### Stored data entries:
----
(* ===== verification/Process.v ===== *)
(** * The process shell (crates/server/src/main.rs)

    From the command line to the exit code: what the process says, the listener, the
    ports file, and the signal that ends it.  What the system answers (files, the
    listener, signal handlers) is a parameter; what the process does is the list of
    its actions, in order. *)

From Stdlib Require Import String Strings.Byte.
From S2P Require Import Prelude Decimal Config ConfigFile Net.

(** ** Definitions *)

Definition PROGRAM : str := cs "nats-server-rs".

(** A bound address: the text of its IP address, and its port. *)
Record SockAddr := mkSockAddr { sa_ip : str; sa_port : Z }.

Record ProcEnv := mkProcEnv {
  pe_argv : list str;
  pe_version : str;
  (** [read_to_string] *)
  pe_read : str -> option str;
  (** parsing, binding and listening on an address text *)
  pe_listen : str -> option SockAddr;
  (** [current_exe]'s file stem, [process::id] *)
  pe_exe : option str;
  pe_pid : Z;
  (** whether [fs::write] succeeds; how much of the file a failed one leaves behind,
      if it could make the file at all; whether the signal handlers succeed *)
  pe_write_ok : str -> bool;
  pe_write_left : str -> option nat;
  pe_signals_ok : bool }.

(** Why the process gives up. *)
Inductive ProcError :=
| PE_args (text : str)
| PE_read (path : str)
| PE_config (e : ConfigError)
| PE_validate (text : str)
| PE_listen (host : str) (port : Z)
| PE_write (path : str)
| PE_signal.

Inductive PAct :=
| P_error (e : ProcError)
| P_warning (w : str)
| P_usage
| P_print (text : str)
| P_listen (text : str) (addr : SockAddr)
| P_write (path body : str)
| P_write_failed (path : str) (left : option str)
| P_note (addr : SockAddr)
| P_wait_signal
| P_remove (path : str).

(** [Path::join] with a relative file name. *)
Definition path_join (dir name : str) : str :=
  match last dir with
  | None => name
  | Some 47%Z => dir ++ name
  | Some _ => dir ++ [47%Z] ++ name
  end.

Definition ports_body (addr : SockAddr) : str :=
  [123; 34]%Z ++ cs "nats" ++ [34; 58; 91; 34]%Z ++ (cs "nats://" ++ sa_ip addr ++ [58%Z] ++ show (sa_port addr)) ++
  [34; 93; 125]%Z.

Definition ports_name (env : ProcEnv) : str :=
  default PROGRAM (pe_exe env) ++ cs "_" ++ show (pe_pid env) ++ cs ".ports".

(** [write_ports_file]: what it does, and the path it returns or the error. *)
Definition write_ports_file (env : ProcEnv) (cfg : Config) (addr : SockAddr) : list PAct * result (option str) ProcError :=
  match cfg_ports_file_dir cfg with
  | None => ([], Ok None)
  | Some dir =>
      let path := path_join dir (ports_name env) in
      if pe_write_ok env path then ([P_write path (ports_body addr)], Ok (Some path))
      else ([P_write_failed path ((fun n => take n (ports_body addr)) <$> pe_write_left env path)], Err (PE_write path))
  end.

Definition remove_ports_file (path : option str) : list PAct := from_option (fun p => [P_remove p]) [] path.

(** The configuration a run works with, and the warnings on the way to it. *)
Definition load_config (env : ProcEnv) (args : CmdArgs) : list PAct * result Config ProcError :=
  let check ws cfg :=
    let cfg := apply_flags cfg args in
    match validate cfg with Ok _ => (ws, Ok cfg) | Err e => (ws, Err (PE_validate e)) end in
  match a_config_file args with
  | None => check [] config_default
  | Some path =>
      match pe_read env path with
      | None => ([], Err (PE_read path))
      | Some text =>
          match parse_config text with
          | Err e => ([], Err (PE_config e))
          | Ok (cfg, ws) => check (map P_warning ws) cfg
          end
      end
  end.

(** [run] past the configuration: bind, write the ports file, wait, remove it.  The
    result is what was done, and the exit code or the error. *)
Definition serve_until_signal (env : ProcEnv) (cfg : Config) : list PAct * result Z ProcError :=
  match pe_listen env (bind_text cfg) with
  | None => ([], Err (PE_listen (cfg_host cfg) (bind_port cfg)))
  | Some addr =>
      let '(wrote, r) := write_ports_file env cfg addr in
      let acts := P_listen (bind_text cfg) addr :: wrote in
      match r with
      | Err e => (acts, Err e)
      | Ok path =>
          let acts := acts ++ (if cfg_debug cfg then [P_note addr] else []) in
          if pe_signals_ok env then (acts ++ [P_wait_signal] ++ remove_ports_file path, Ok 0%Z)
          else (acts, Err PE_signal)
      end
  end.

Definition run_process (env : ProcEnv) : list PAct * result Z ProcError :=
  match parse_args (pe_argv env) PROGRAM with
  | Err e => ([P_error (PE_args e); P_usage], Ok 1%Z)
  | Ok args =>
      if a_version args then ([P_print (PROGRAM ++ cs ": v" ++ pe_version env)], Ok 0%Z)
      else if a_help args then ([P_usage], Ok 0%Z)
      else
        let '(ws, r) := load_config env args in
        match r with
        | Err e => (ws, Err e)
        | Ok cfg =>
            if a_test_config args then (ws ++ [P_print (cs "configuration OK")], Ok 0%Z)
            else let '(acts, r) := serve_until_signal env cfg in (ws ++ acts, r)
        end
  end.

(** [main]: the actions and the exit code. *)
Definition main (env : ProcEnv) : list PAct * Z :=
  match run_process env with
  | (acts, Ok code) => (acts, code)
  | (acts, Err e) => (acts ++ [P_error e], 1%Z)
  end.

(** ** Lemmas *)

Definition is_warning (a : PAct) : Prop := exists w, a = P_warning w.

Lemma load_config_warnings env args ws r : load_config env args = (ws, r) -> Forall is_warning ws.
Proof.
  assert (Hw : forall l, Forall is_warning (map P_warning l)) by (induction l; simpl; constructor; [by eexists | done]).
  unfold load_config. intros H. repeat case_match; simplify_eq; try done; constructor.
Qed.

(** A run that listens, in one of the shapes such a run can have. *)
Inductive served (env : ProcEnv) (cfg : Config) (ws : list PAct) : list PAct -> Z -> Prop :=
| sv_write_failed addr dir left :
    cfg_ports_file_dir cfg = Some dir -> from_option (fun l => l `prefix_of` ports_body addr) True left ->
    let path := path_join dir (ports_name env) in
    served env cfg ws (ws ++ [P_listen (bind_text cfg) addr; P_write_failed path left; P_error (PE_write path)]) 1
| sv_no_signals addr path notes :
    served env cfg ws
      (ws ++ [P_listen (bind_text cfg) addr] ++ from_option (fun p => [P_write p (ports_body addr)]) [] path ++
       notes ++ [P_error PE_signal]) 1
| sv_served addr path notes :
    Forall (eq (P_note addr)) notes ->
    path = (fun d => path_join d (ports_name env)) <$> cfg_ports_file_dir cfg ->
    served env cfg ws
      (ws ++ [P_listen (bind_text cfg) addr] ++ from_option (fun p => [P_write p (ports_body addr)]) [] path ++
       notes ++ [P_wait_signal] ++ remove_ports_file path) 0.

(** ** Property *)

(** C30: the order of startup and shutdown, as the code has it.  Every run of the
    process is one of these: it prints what it was asked for and exits with 0; it says
    why it cannot start and exits with 1, without having listened (a command line it
    does not understand included, after which it prints its usage); or it listens
    first, then (if it was told where) writes the ports file with the address it got,
    then waits for a signal, and then removes the file it wrote and exits with 0, with
    no other action in between; or one of these steps fails, after which nothing more is
    done but to say so and exit with 1: a write that fails may leave a front part of
    the file behind, and a file that was written stays when the signal handlers fail. *)
Theorem process_startup_order env :
  let '(acts, code) := main env in
  (exists ws a, Forall is_warning ws /\ acts = ws ++ [a] /\
     ((code = 0%Z /\ (a = P_usage \/ exists t, a = P_print t)) \/ (code = 1%Z /\ exists e, a = P_error e))) \/
  (exists e, acts = [P_error (PE_args e); P_usage] /\ code = 1%Z) \/
  (exists cfg ws, Forall is_warning ws /\ served env cfg ws acts code).
Proof.
  unfold main, run_process. destruct (parse_args _ _) as [args | e]; [| right; left; eauto].
  destruct (a_version args); [left; exists [], (P_print (PROGRAM ++ cs ": v" ++ pe_version env)); split_and!; eauto 6 |].
  destruct (a_help args); [left; exists [], P_usage; split_and!; eauto |].
  destruct (load_config env args) as [ws [cfg | e]] eqn:Hl; apply load_config_warnings in Hl;
    [| left; exists ws, (P_error e); split_and!; eauto].
  destruct (a_test_config args); [left; exists ws, (P_print (cs "configuration OK")); split_and!; eauto 6 |].
  unfold serve_until_signal. destruct (pe_listen env (bind_text cfg)) as [addr |] eqn:Ha;
    [| left; exists ws, (P_error (PE_listen (cfg_host cfg) (bind_port cfg))); rewrite app_nil_r; split_and!; eauto].
  unfold write_ports_file. set (notes := if cfg_debug cfg then _ else _).
  assert (Hn : Forall (eq (P_note addr)) notes) by (unfold notes; destruct (cfg_debug cfg); repeat constructor).
  destruct (cfg_ports_file_dir cfg) as [dir |] eqn:Hd; [destruct (pe_write_ok env _) |];
    [destruct (pe_signals_ok env) | | destruct (pe_signals_ok env)];
    (right; right; exists cfg, ws; split; [done |]); rewrite <- ?(assoc_L (++)).
  - eapply eq_rect; [apply (sv_served env cfg ws addr (Some (path_join dir (ports_name env))) notes Hn); by rewrite Hd |].
    by rewrite <- ?(assoc_L (++)).
  - eapply eq_rect; [apply (sv_no_signals env cfg ws addr (Some (path_join dir (ports_name env))) notes) |].
    by rewrite <- ?(assoc_L (++)).
  - apply sv_write_failed; [done |]. destruct (pe_write_left env _); [apply prefix_take | done].
  - eapply eq_rect; [apply (sv_served env cfg ws addr None notes Hn); by rewrite Hd |].
    by rewrite <- ?(assoc_L (++)).
  - eapply eq_rect; [apply (sv_no_signals env cfg ws addr None notes) |]. by rewrite <- ?(assoc_L (++)).
Qed.

(** A run from the command line to the signal. *)
Definition served_env : ProcEnv :=
  mkProcEnv [cs "-a"; cs "127.0.0.1"; cs "-p"; cs "-1"; cs "--ports_file_dir"; cs "/tmp"] (cs "0.1.0") (fun _ => None)
    (fun _ => Some (mkSockAddr (cs "127.0.0.1") 4333)) (Some (cs "nats")) 7 (fun _ => true) (fun _ => None) true.

Lemma process_startup_order_witness :
  main served_env =
    ([P_listen (cs "127.0.0.1:0") (mkSockAddr (cs "127.0.0.1") 4333);
      P_write (cs "/tmp/nats_7.ports") (ports_body (mkSockAddr (cs "127.0.0.1") 4333)); P_wait_signal;
      P_remove (cs "/tmp/nats_7.ports")], 0%Z) /\
  let '(acts, code) := main served_env in
  (exists ws a, Forall is_warning ws /\ acts = ws ++ [a] /\
     ((code = 0%Z /\ (a = P_usage \/ exists t, a = P_print t)) \/ (code = 1%Z /\ exists e, a = P_error e))) \/
  (exists e, acts = [P_error (PE_args e); P_usage] /\ code = 1%Z) \/
  (exists cfg ws, Forall is_warning ws /\ served served_env cfg ws acts code).
Proof. split; [vm_compute; reflexivity | exact (process_startup_order served_env)]. Defined.

(** An unknown flag: the reason, the usage, and exit status 1. *)
Example unknown_flag_exits_1 :
  exists e, main (mkProcEnv [cs "--no_such_flag"] (cs "0.1.0") (fun _ => None) (fun _ => None) None 7
                   (fun _ => true) (fun _ => None) true) = ([P_error (PE_args e); P_usage], 1%Z).
Proof. eexists. vm_compute. reflexivity. Qed.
----
### TASK:
Return the opening line of the data and every line after it through the line containing "(** ** Definitions *)", please, exactly as written and with nothing added.

### RESULT OF THE EXERCISE:
(* ===== verification/Process.v ===== *)
(** * The process shell (crates/server/src/main.rs)

    From the command line to the exit code: what the process says, the listener, the
    ports file, and the signal that ends it.  What the system answers (files, the
    listener, signal handlers) is a parameter; what the process does is the list of
    its actions, in order. *)

From Stdlib Require Import String Strings.Byte.
From S2P Require Import Prelude Decimal Config ConfigFile Net.

(** ** Definitions *)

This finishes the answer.